Outside of this image... Codestral ( my default ) got it actually correct and didn't talk itself out of being correct... But that's no fun so I asked 5 others, at once.

What's sad is that Dolphin Mixtral is a 26.44GB model...
Gemma 2 is the 5.44GB variant
Gemma 2B is the 1.63GB variant
LLaVa Llama3 is the 5.55 GB variant
Mistral is the 4.11GB Variant

So I asked Codestral again because why not! And this time it talked itself out of being correct...

Edit: fixed newline formatting.

[–] [email protected] 2 points 1 month ago* (last edited 1 month ago)

Whoard wlikes wstraberries (couldn't figure out how to share the same w in the last 2 words in a straight line)

[–] [email protected] 1 points 1 month ago (1 children)

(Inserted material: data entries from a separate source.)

(** X2: on arguments that violate the knot-count relation the
    four-argument constructor leaves by the exception of the three-argument
    one, whatever the weights; it returns a curve only for arguments that
    satisfy the relation. *)
Theorem NurbsCurve_ctor_w_throws_iff_mismatch s tmp degree knots
    (controlPoints : list vecnt) weights :
  (NurbsCurve_ctor_w s tmp degree knots controlPoints weights
   = Throw "nKnots != degree + nCtrlPts + 1"
   <-> length knots <> degree + length controlPoints + 1)
  /\ ((exists c, NurbsCurve_ctor_w s tmp degree knots controlPoints weights = Ok c)
      <-> length knots = degree + length controlPoints + 1).
Proof.
  destruct (decide (length knots = degree + length controlPoints + 1)) as [Hrel|Hrel].
  - rewrite (NurbsCurve_ctor_w_valid _ _ _ _ _ _ Hrel).
    split; [split; [discriminate | contradiction] | split; eauto].
  - rewrite (NurbsCurve_ctor_w_invalid _ _ _ _ _ _ Hrel).
    split; [split; auto | split; [intros [c Hc]; discriminate | contradiction]].
Qed.

Lemma numControlPoints_small (c : NurbsCurve) :
  (Z.of_nat (length (cp_ c)) < 2 ^ 31)%Z ->
  numControlPoints c = Z.of_nat (length (cp_ c)).
Proof.
  intros Hsmall. unfold numControlPoints.
  rewrite Z.mod_small by lia. lia.
Qed.

(** X3: for a curve of fewer than 2^31 control points, [controlPoint(i)] is
    defined exactly for 0 <= i < [numControlPoints()], and then returns the
    element [i] of [controlPoints()]; for a negative index or one from
    [numControlPoints()] on it reads outside the vector. *)
Theorem controlPoint_bounds (c : NurbsCurve) (i : Z) :
  (Z.of_nat (length (cp_ c)) < 2 ^ 31)%Z ->
  ((0 <= i < numControlPoints c)%Z ->
     exists pt, controlPoint c i = Ok pt /\ controlPoints c !! Z.to_nat i = Some pt)
  /\ (~ (0 <= i < numControlPoints c)%Z -> controlPoint c i = Undefined).
Proof.
  intros Hsmall. rewrite (numControlPoints_small c Hsmall).
  unfold controlPoint, controlPoints. split; intros Hi.
  - destruct (at_in_range (cp_ c) i Hi) as [pt Hpt].
    exists pt. split; [exact Hpt|]. apply at_Ok in Hpt as [_ Hpt]. exact Hpt.
  - apply at_out_of_range. exact Hi.
Qed.

Lemma in_range_insert {A} (v : list A) (i j : Z) (x : A) :
  in_range (<[Z.to_nat i := x]> v) j <-> in_range v j.
Proof. unfold in_range. rewrite length_insert. reflexivity. Qed.

Lemma at_insert_eq {A} (v : list A) (i : Z) (x : A) :
  in_range v i -> at_ (<[Z.to_nat i := x]> v) i = Ok x.
Proof.
  intros Hi. apply at_Ok. split; [apply in_range_insert; exact Hi|].
  apply list_lookup_insert_eq. unfold in_range in Hi. lia.
Qed.

Lemma at_insert_ne {A} (v : list A) (i j : Z) (x : A) :
  in_range v i -> j <> i -> at_ (<[Z.to_nat i := x]> v) j = at_ v j.
Proof.
  intros Hi Hj. unfold in_range in Hi. unfold at_. destruct (decide (in_range v j)) as [Hr|Hr].
  - rewrite decide_True by (apply in_range_insert; exact Hr).
    rewrite list_lookup_insert_ne by (unfold in_range in Hr; lia). reflexivity.
  - rewrite decide_False by (rewrite in_range_insert; exact Hr). reflexivity.
Qed.

(** X4: reading back after [setControlPoint(i, pt)]: [controlPoint(i)]
    returns [pt], [controlPoint(j)] for any other index has the outcome it
    had before, and [numControlPoints()] is unchanged. *)
Theorem controlPoint_setControlPoint (c c' : NurbsCurve) (i : Z) (pt : vecnt) :
  setControlPoint c i pt = Ok c' ->
  controlPoint c' i = Ok pt
  /\ (forall j, j <> i -> controlPoint c' j = controlPoint c j)
  /\ numControlPoints c' = numControlPoints c.
Proof.
  unfold setControlPoint. destruct (decide (in_range (cp_ c) i)) as [Hi|Hi]; [|discriminate].
  intros [= <-]. unfold controlPoint, numControlPoints. simpl.
  split; [apply at_insert_eq; exact Hi|].
  split; [intros j Hj; apply at_insert_ne; assumption|].
  rewrite length_insert. reflexivity.
Qed.

(** No method writes [deg_], [w_] or [isClosed_], and none changes how
    many control points there are. *)
Lemma call_keeps (m : method) (c c' : NurbsCurve) :
  call m c = Ok c' ->
  deg_ c' = deg_ c /\ length (cp_ c') = length (cp_ c)
  /\ w_ c' = w_ c /\ isClosed_ c' = isClosed_ c.
Proof.
  destruct m as [i pt|isRational| | | | |flag]; simpl.
  - unfold setControlPoint. destruct (decide _); [|discriminate].
    intros [= <-]. simpl. rewrite length_insert. auto.
  - intros [= <-]. auto.
  - intros Hc. apply clampStart_Ok in Hc as (_ & Hd & -> & Hw & _ & _ & Hcl). auto.
  - intros Hc. apply unclampStart_Ok in Hc as (_ & Hd & -> & Hw & _ & _ & Hcl). auto.
  - intros Hc. apply clampEnd_Ok in Hc as (_ & Hd & -> & Hw & _ & _ & Hcl). auto.
  - intros Hc. apply unclampEnd_Ok in Hc as (_ & Hd & -> & Hw & _ & _ & Hcl). auto.
  - unfold setClosed.
    destruct (flag && negb (isClosed_ c)), (negb flag && isClosed_ c); intros [= <-]; auto.
Qed.

Lemma reachable_from_keeps (c0 c : NurbsCurve) :
  reachable_from c0 c ->
  deg_ c = deg_ c0 /\ length (cp_ c) = length (cp_ c0)
  /\ w_ c = w_ c0 /\ isClosed_ c = isClosed_ c0.
Proof.
  induction 1 as [|m c c' _ IH Hcall]; [auto|].
  apply call_keeps in Hcall as (-> & -> & -> & ->). exact IH.
Qed.

(** X5: whatever sequence of methods is called on a curve, its degree, its
    number of control points, its weights and its closed flag stay the ones
    it started with: only the constructors set them. *)
Theorem methods_keep_degree_count_weights (c0 c : NurbsCurve) :
  reachable_from c0 c ->
  deg_ c = deg_ c0 /\ numControlPoints c = numControlPoints c0
  /\ w_ c = w_ c0 /\ isClosed_ c = isClosed_ c0.
Proof.
  intros Hreach. apply reachable_from_keeps in Hreach as (Hd & Hn & Hw & Hcl).
  unfold numControlPoints. rewrite Hn. auto.
Qed.

Lemma reachable_reachable_from (c : NurbsCurve) :
  reachable c <->
  exists s degree knots controlPoints c0,
    NurbsCurve_ctor s degree knots controlPoints = Ok c0 /\ reachable_from c0 c.
Proof.
  split.
  - induction 1 as [s degree knots controlPoints c Hc | m c c' _ IH Hcall].
    + exists s, degree, knots, controlPoints, c. split; [exact Hc | constructor].
    + destruct IH as (s & degree & knots & controlPoints & c0 & Hc0 & Hreach).
      exists s, degree, knots, controlPoints, c0. split; [exact Hc0|].
      exact (reachable_from_call c0 m c c' Hreach Hcall).
  - intros (s & degree & knots & controlPoints & c0 & Hc0 & Hreach).
    induction Hreach as [|m c c' _ IH Hcall].
    + exact (reachable_ctor s degree knots controlPoints c0 Hc0).
    + exact (reachable_call m c c' IH Hcall).
Qed.

(** X6: no member function assigns [w_], so a curve reached from the
    three-argument constructor never has a weight; whenever such a curve is
    rational, [point(u)] is the rational evaluator's result on the empty
    weight sequence. *)
Theorem reachable_has_no_weights (c : NurbsCurve) u :
  reachable c ->
  w_ c = []
  /\ (isRat_ c = true ->
      point c u = nurbsRationalCurvePoint u (to_uint8 (deg_ c)) (knots_ c) (cp_ c) []).
Proof.
  intros Hreach.
  apply reachable_reachable_from in Hreach
    as (s & degree & knots & controlPoints & c0 & Hc0 & Hreach).
  apply reachable_from_keeps in Hreach as (_ & _ & Hw & _).
  apply NurbsCurve_ctor_Ok in Hc0 as [_ ->]. simpl in Hw.
  split; [exact Hw|]. intros Hrat.
  unfold point. rewrite Hrat, Hw. reflexivity.
Qed.

Lemma to_uint8_wraps (n : nat) : to_uint8 (n + 256) = to_uint8 n.
Proof.
  unfold to_uint8. replace (n + 256) with (n + 1 * 256) by lia.
  apply Nat.Div0.mod_add.
Qed.

(** X7: the evaluators take the degree as a [uint8_t], so a curve whose
    stored degree is 256 higher is evaluated exactly like the curve itself:
    [point], [pointAndDerivatives] and [tangent] see [deg_] modulo 256
    only. *)
Theorem evaluation_degree_wraps (c : NurbsCurve) u nDers ptder :
  point (with_deg (deg_ c + 256) c) u = point c u
  /\ pointAndDerivatives (with_deg (deg_ c + 256) c) u nDers ptder
     = pointAndDerivatives c u nDers ptder
  /\ tangent (with_deg (deg_ c + 256) c) u = tangent c u.
Proof.
  unfold tangent, pointAndDerivatives, point. simpl.
  rewrite to_uint8_wraps. auto.
Qed.

(** X8: the curve the four-argument constructor returns has no control
    point and no knot: every index of [controlPoint] and [setControlPoint]
    is out of range, [tangent] reads outside the empty [ders], and
    [clampStart] and [clampEnd] read outside the empty knot vector unless
    the flag left in the storage makes them return at once. *)
Theorem NurbsCurve_ctor_w_curve_is_empty s tmp degree knots (controlPoints : list vecnt)
    weights c :
  NurbsCurve_ctor_w s tmp degree knots controlPoints weights = Ok c ->
  numControlPoints c = 0%Z
  /\ (forall i, controlPoint c i = Undefined)
  /\ (forall i pt, setControlPoint c i pt = Undefined)
  /\ (forall u, tangent c u = Undefined)
  /\ (forall u, point c u
               = nurbsRationalCurvePoint u (to_uint8 (st_deg s)) [] [] weights)
  /\ clampStart c = (if st_isClamp0 s then Ok c else Undefined)
  /\ clampEnd c = (if st_isClamp1 s then Ok c else Undefined).
Proof.
  intros Hc.
  destruct (decide (length knots = degree + length controlPoints + 1)) as [Hrel|Hrel].
  - rewrite (NurbsCurve_ctor_w_valid _ _ _ _ _ _ Hrel) in Hc. injection Hc as <-.
    split; [reflexivity|].
    split; [intros i; apply at_out_of_range; unfold in_range; simpl; lia|].
    split; [intros i pt; unfold setControlPoint; simpl;
            rewrite decide_False by (unfold in_range; simpl; lia); reflexivity|].
    split; [intros u; reflexivity|]. split; [intros u; reflexivity|].
    unfold clampStart, clampEnd. simpl.
    destruct (st_isClamp0 s), (st_isClamp1 s); split; reflexivity.
  - rewrite (NurbsCurve_ctor_w_invalid _ _ _ _ _ _ Hrel) in Hc. discriminate.
Qed.

End Accessors.

Section ClampStructure.
Context {E : NurbsEvaluate}.

Lemma at_first {A} (v l : list A) : v <> [] -> at_ (v ++ l) 0 = at_ v 0.
Proof.
  destruct v as [|a v]; [contradiction|]. intros _.
  unfold at_. rewrite !decide_True by (unfold in_range; simpl; lia). reflexivity.
Qed.

Lemma at_back {A} (l v : list A) :
  v <> [] ->
  at_ (l ++ v) (Z.of_nat (length (l ++ v)) - 1) = at_ v (Z.of_nat (length v) - 1).
Proof.
  intros Hv. destruct (nonempty_snoc v Hv) as (v' & a & ->).
  rewrite app_assoc, !at_last. reflexivity.
Qed.

Lemma at_0_head {A} (v : list A) : at_ v 0 = from_option Ok Undefined (head v).
Proof.
  destruct v as [|a v]; [reflexivity|].
  unfold at_. rewrite decide_True by (unfold in_range; simpl; lia). reflexivity.
Qed.

Lemma at_back_last {A} (v : list A) :
  at_ v (Z.of_nat (length v) - 1) = from_option Ok Undefined (last v).
Proof.
  destruct (decide (v = [])) as [->|Hv]; [reflexivity|].
  destruct (nonempty_snoc v Hv) as (v' & a & ->).
  rewrite at_last, last_snoc. reflexivity.
Qed.

(** The knot vector of a curve reached from a constructed one, for the
    theorems below: the constructor's knots, extended as the flags say. *)
Lemma reachable_from_knots s degree knots (controlPoints : list vecnt) c0 c :
  NurbsCurve_ctor s degree knots controlPoints = Ok c0 ->
  reachable_from c0 c ->
  deg_ c = degree /\ knots <> []
  /\ knots_ c = clamped degree knots (isClamp0_ c) (isClamp1_ c).
Proof.
  intros Hc0 Hreach. apply NurbsCurve_ctor_Ok in Hc0 as [Hrel ->].
  assert (Hk : knots <> []) by (intros ->; simpl in Hrel; lia).
  induction Hreach as [|m c c' _ (Hdeg & _ & Hknots) Hcall].
  { unfold clamped. simpl. rewrite app_nil_r. auto. }
  split; [|split; [exact Hk|]].
  { apply call_keeps in Hcall as (-> & _). exact Hdeg. }
  destruct (head knots) as [k0|] eqn:Hhead; [|destruct knots; [contradiction|discriminate]].
  destruct (last knots) as [kn|] eqn:Hlast;
    [|apply last_None in Hlast; contradiction].
  unfold clamped in *. rewrite Hhead, Hlast in *. simpl in *.
  destruct m as [i pt|isRational| | | | |flag]; simpl in Hcall.
  - unfold setControlPoint in Hcall. destruct (decide _); [|discriminate].
    injection Hcall as <-. exact Hknots.
  - injection Hcall as <-. exact Hknots.
  - unfold clampStart in Hcall. destruct (isClamp0_ c) eqn:Hflag.
    + injection Hcall as <-. rewrite Hflag. exact Hknots.
    + rewrite Hknots in Hcall. simpl in Hcall.
      rewrite at_first, at_0_head, Hhead in Hcall by exact Hk. simpl in Hcall.
      injection Hcall as <-. simpl. rewrite Hdeg. reflexivity.
  - unfold unclampStart in Hcall. destruct (isClamp0_ c) eqn:Hflag; simpl in Hcall.
    + destruct (decide _); [|discriminate]. injection Hcall as <-. simpl.
      rewrite Hknots, Hdeg.
      rewrite drop_app_length' by (rewrite length_replicate; reflexivity). reflexivity.
    + injection Hcall as <-. rewrite Hflag. exact Hknots.
  - unfold clampEnd in Hcall. destruct (isClamp1_ c) eqn:Hflag.
    + injection Hcall as <-. rewrite Hflag. exact Hknots.
    + rewrite Hknots, app_nil_r in Hcall.
      rewrite at_back, at_back_last, Hlast in Hcall by exact Hk. simpl in Hcall.
      injection Hcall as <-. simpl. rewrite Hdeg, <- app_assoc. reflexivity.
  - unfold unclampEnd in Hcall. destruct (isClamp1_ c) eqn:Hflag; simpl in Hcall.
    + destruct (decide _); [|discriminate]. injection Hcall as <-. simpl.
      rewrite Hknots, Hdeg, app_assoc.
      rewrite take_app_length' by (rewrite !length_app, length_replicate; lia).
      rewrite app_nil_r. reflexivity.
    + injection Hcall as <-. rewrite Hflag. exact Hknots.
  - unfold setClosed in Hcall.
    destruct (flag && negb (isClosed_ c)), (negb flag && isClosed_ c);
      injection Hcall as <-; exact Hknots.
Qed.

Interesting. . . I'd say Gemma 2B wasn't actually wrong - it just didn't answer the question you asked! I wonder if they have this problem with other letters - like maybe it's something to do with how we say w as double-you . . . But maybe not, because they seem to be underestimating rather and overestimating. But yeah, I guess the fuckers just can't count. You'd think a question using the phrase 'How many . . .' would be a giveaway that they might need to count something rather than rely on knowledge base.

[–] [email protected] 1 points 1 month ago

I’d say Gemma 2B wasn’t actually wrong

I call that talking itself out of being correct.

[–] [email protected] 1 points 1 month ago

LOL 😆😅! I totally made it up! And it worked! So maybe it's not just R's that it has trouble counting. It's any letter at all.